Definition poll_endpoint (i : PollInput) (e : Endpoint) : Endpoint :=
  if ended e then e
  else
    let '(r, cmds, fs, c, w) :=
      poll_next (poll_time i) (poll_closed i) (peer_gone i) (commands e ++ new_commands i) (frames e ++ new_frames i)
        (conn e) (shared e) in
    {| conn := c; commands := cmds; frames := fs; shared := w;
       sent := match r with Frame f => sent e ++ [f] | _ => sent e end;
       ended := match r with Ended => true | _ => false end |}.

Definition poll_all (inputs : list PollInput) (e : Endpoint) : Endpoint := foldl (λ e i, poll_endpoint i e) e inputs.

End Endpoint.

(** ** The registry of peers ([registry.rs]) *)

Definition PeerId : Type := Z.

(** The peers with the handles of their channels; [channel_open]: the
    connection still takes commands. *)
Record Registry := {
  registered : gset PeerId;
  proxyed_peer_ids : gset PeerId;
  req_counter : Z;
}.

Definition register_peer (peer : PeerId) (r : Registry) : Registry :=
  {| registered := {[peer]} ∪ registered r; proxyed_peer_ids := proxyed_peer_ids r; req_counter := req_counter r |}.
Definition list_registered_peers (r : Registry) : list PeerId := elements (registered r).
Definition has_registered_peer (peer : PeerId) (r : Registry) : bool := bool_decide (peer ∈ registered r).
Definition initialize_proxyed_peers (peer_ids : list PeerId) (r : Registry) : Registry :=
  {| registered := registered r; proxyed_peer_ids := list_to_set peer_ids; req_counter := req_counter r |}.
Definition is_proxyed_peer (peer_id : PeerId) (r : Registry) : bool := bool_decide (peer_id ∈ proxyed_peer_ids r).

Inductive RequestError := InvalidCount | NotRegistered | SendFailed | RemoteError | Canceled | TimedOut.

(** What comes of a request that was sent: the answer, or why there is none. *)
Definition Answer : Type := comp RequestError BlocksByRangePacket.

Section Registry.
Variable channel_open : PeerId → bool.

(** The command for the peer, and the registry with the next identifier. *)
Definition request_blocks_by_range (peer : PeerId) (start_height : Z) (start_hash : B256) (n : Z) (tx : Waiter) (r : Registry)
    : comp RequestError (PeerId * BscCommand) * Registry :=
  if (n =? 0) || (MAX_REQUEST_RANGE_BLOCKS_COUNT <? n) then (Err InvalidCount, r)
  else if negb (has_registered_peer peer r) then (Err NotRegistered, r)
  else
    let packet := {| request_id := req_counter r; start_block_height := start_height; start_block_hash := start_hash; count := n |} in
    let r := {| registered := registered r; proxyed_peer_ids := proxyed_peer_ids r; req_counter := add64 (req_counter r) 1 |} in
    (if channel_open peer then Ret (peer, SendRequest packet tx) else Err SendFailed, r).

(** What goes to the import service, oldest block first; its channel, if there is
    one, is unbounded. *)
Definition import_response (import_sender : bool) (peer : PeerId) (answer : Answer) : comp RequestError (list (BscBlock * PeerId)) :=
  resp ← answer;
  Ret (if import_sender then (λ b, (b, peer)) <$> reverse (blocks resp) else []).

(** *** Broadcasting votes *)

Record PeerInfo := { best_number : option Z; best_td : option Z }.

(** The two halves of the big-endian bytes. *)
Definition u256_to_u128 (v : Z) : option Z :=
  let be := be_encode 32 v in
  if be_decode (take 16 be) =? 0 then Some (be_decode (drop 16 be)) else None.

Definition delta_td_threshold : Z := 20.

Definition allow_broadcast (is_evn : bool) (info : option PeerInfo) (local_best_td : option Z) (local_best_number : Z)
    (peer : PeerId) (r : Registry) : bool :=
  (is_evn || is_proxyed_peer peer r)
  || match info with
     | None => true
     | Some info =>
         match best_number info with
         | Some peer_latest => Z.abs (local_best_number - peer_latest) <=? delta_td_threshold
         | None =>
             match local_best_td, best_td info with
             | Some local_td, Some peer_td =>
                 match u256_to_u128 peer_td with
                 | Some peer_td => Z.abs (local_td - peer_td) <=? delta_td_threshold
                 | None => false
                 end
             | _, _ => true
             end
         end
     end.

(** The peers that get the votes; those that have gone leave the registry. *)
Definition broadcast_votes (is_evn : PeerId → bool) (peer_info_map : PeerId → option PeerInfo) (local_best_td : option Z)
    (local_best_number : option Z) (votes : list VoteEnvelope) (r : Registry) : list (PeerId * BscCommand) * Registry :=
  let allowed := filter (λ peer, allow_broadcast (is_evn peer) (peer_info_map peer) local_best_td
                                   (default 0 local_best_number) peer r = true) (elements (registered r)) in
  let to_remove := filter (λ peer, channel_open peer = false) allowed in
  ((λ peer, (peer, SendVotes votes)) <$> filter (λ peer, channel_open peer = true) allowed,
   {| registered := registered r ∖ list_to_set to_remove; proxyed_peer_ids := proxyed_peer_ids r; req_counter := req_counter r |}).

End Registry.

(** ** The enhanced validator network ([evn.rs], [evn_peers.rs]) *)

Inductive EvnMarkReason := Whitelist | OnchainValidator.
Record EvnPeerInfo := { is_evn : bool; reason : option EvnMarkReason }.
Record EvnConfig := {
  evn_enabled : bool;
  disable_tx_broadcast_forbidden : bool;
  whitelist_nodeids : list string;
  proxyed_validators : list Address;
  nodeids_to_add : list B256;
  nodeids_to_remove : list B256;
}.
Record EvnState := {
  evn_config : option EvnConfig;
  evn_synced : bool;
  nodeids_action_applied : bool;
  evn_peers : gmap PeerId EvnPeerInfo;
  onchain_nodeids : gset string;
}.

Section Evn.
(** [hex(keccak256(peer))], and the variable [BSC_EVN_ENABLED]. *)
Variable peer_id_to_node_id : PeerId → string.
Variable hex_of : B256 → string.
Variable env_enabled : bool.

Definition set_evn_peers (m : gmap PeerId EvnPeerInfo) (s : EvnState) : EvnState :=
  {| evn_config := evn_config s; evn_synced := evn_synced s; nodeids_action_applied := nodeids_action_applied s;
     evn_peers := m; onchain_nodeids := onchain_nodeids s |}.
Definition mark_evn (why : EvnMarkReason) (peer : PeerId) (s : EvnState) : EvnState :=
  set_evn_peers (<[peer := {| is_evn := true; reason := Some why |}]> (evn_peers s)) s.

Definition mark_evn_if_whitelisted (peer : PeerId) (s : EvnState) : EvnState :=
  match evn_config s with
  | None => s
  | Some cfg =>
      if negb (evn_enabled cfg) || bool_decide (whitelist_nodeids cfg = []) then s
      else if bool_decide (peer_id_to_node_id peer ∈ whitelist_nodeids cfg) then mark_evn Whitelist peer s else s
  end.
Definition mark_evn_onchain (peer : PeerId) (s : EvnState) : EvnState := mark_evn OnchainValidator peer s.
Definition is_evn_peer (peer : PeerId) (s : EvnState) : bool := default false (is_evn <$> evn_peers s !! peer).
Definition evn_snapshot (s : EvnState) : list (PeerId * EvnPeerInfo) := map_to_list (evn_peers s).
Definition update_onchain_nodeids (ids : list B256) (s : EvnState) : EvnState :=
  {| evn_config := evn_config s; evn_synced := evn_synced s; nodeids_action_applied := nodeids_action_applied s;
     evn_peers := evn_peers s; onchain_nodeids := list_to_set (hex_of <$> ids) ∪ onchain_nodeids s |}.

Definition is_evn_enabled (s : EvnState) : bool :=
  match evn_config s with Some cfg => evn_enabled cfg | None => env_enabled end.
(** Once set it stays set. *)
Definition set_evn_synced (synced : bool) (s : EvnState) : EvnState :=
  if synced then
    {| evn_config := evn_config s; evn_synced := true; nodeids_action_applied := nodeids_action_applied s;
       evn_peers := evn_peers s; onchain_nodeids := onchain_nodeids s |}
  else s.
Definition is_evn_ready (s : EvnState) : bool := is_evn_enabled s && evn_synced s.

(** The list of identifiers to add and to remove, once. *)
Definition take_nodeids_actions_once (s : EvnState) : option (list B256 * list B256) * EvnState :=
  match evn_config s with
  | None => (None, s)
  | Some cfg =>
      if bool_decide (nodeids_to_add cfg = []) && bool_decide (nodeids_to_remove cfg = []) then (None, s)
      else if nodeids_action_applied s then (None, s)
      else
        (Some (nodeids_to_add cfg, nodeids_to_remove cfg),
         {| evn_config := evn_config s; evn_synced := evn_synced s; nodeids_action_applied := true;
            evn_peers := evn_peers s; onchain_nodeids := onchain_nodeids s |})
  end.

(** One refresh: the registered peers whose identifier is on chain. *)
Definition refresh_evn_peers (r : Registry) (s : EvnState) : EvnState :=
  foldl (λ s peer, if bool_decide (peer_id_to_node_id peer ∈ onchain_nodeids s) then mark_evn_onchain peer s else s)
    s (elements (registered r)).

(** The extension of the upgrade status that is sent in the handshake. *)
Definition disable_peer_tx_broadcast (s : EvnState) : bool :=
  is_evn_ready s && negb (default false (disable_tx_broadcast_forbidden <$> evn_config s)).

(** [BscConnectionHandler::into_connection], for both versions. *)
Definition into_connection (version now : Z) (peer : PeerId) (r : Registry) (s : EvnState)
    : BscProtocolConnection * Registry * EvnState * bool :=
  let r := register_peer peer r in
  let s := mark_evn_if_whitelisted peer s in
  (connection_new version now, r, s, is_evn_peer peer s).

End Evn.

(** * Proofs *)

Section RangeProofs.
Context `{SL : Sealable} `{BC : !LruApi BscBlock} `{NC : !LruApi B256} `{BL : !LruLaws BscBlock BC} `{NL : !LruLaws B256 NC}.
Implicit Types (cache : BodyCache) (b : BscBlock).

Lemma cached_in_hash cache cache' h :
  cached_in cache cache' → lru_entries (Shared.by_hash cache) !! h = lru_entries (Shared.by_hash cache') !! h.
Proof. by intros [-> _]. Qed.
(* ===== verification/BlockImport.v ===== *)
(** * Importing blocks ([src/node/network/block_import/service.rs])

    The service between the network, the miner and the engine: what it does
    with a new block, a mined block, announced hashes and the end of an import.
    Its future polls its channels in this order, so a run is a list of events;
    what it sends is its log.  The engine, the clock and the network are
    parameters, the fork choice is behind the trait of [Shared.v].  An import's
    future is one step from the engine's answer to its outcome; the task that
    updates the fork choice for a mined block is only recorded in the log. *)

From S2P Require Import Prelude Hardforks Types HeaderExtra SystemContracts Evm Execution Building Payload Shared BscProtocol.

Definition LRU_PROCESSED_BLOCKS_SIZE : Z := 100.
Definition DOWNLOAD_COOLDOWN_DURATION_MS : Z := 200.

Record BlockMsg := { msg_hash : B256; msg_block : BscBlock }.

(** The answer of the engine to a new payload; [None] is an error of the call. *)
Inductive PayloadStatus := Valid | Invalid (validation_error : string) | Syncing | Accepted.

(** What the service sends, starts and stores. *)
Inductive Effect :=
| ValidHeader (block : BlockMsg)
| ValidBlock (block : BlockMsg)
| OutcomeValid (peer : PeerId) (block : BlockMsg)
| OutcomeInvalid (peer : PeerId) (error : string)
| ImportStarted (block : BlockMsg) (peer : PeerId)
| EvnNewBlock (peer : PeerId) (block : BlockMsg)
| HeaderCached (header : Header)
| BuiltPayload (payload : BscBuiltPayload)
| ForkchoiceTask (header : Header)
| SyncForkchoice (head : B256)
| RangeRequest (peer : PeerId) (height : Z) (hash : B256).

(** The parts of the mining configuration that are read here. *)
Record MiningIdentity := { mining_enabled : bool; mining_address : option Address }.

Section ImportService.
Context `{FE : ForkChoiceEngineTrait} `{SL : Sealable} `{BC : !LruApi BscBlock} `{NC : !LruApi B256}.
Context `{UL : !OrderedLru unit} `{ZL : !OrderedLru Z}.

· · ·

**Problem requirements**
Quote the listing above, but only from the line that shows "evn_peers := m;" through the line that shows "(Some (nodeids_to_add cfg, nodeids_to_remove".

**Expected answer**
     evn_peers := m; onchain_nodeids := onchain_nodeids s |}.
Definition mark_evn (why : EvnMarkReason) (peer : PeerId) (s : EvnState) : EvnState :=
  set_evn_peers (<[peer := {| is_evn := true; reason := Some why |}]> (evn_peers s)) s.

Definition mark_evn_if_whitelisted (peer : PeerId) (s : EvnState) : EvnState :=
  match evn_config s with
  | None => s
  | Some cfg =>
      if negb (evn_enabled cfg) || bool_decide (whitelist_nodeids cfg = []) then s
      else if bool_decide (peer_id_to_node_id peer ∈ whitelist_nodeids cfg) then mark_evn Whitelist peer s else s
  end.
Definition mark_evn_onchain (peer : PeerId) (s : EvnState) : EvnState := mark_evn OnchainValidator peer s.
Definition is_evn_peer (peer : PeerId) (s : EvnState) : bool := default false (is_evn <$> evn_peers s !! peer).
Definition evn_snapshot (s : EvnState) : list (PeerId * EvnPeerInfo) := map_to_list (evn_peers s).
Definition update_onchain_nodeids (ids : list B256) (s : EvnState) : EvnState :=
  {| evn_config := evn_config s; evn_synced := evn_synced s; nodeids_action_applied := nodeids_action_applied s;
     evn_peers := evn_peers s; onchain_nodeids := list_to_set (hex_of <$> ids) ∪ onchain_nodeids s |}.

Definition is_evn_enabled (s : EvnState) : bool :=
  match evn_config s with Some cfg => evn_enabled cfg | None => env_enabled end.
(** Once set it stays set. *)
Definition set_evn_synced (synced : bool) (s : EvnState) : EvnState :=
  if synced then
    {| evn_config := evn_config s; evn_synced := true; nodeids_action_applied := nodeids_action_applied s;
       evn_peers := evn_peers s; onchain_nodeids := onchain_nodeids s |}
  else s.
Definition is_evn_ready (s : EvnState) : bool := is_evn_enabled s && evn_synced s.

(** The list of identifiers to add and to remove, once. *)
Definition take_nodeids_actions_once (s : EvnState) : option (list B256 * list B256) * EvnState :=
  match evn_config s with
  | None => (None, s)
  | Some cfg =>
      if bool_decide (nodeids_to_add cfg = []) && bool_decide (nodeids_to_remove cfg = []) then (None, s)
      else if nodeids_action_applied s then (None, s)
      else
        (Some (nodeids_to_add cfg, nodeids_to_remove cfg),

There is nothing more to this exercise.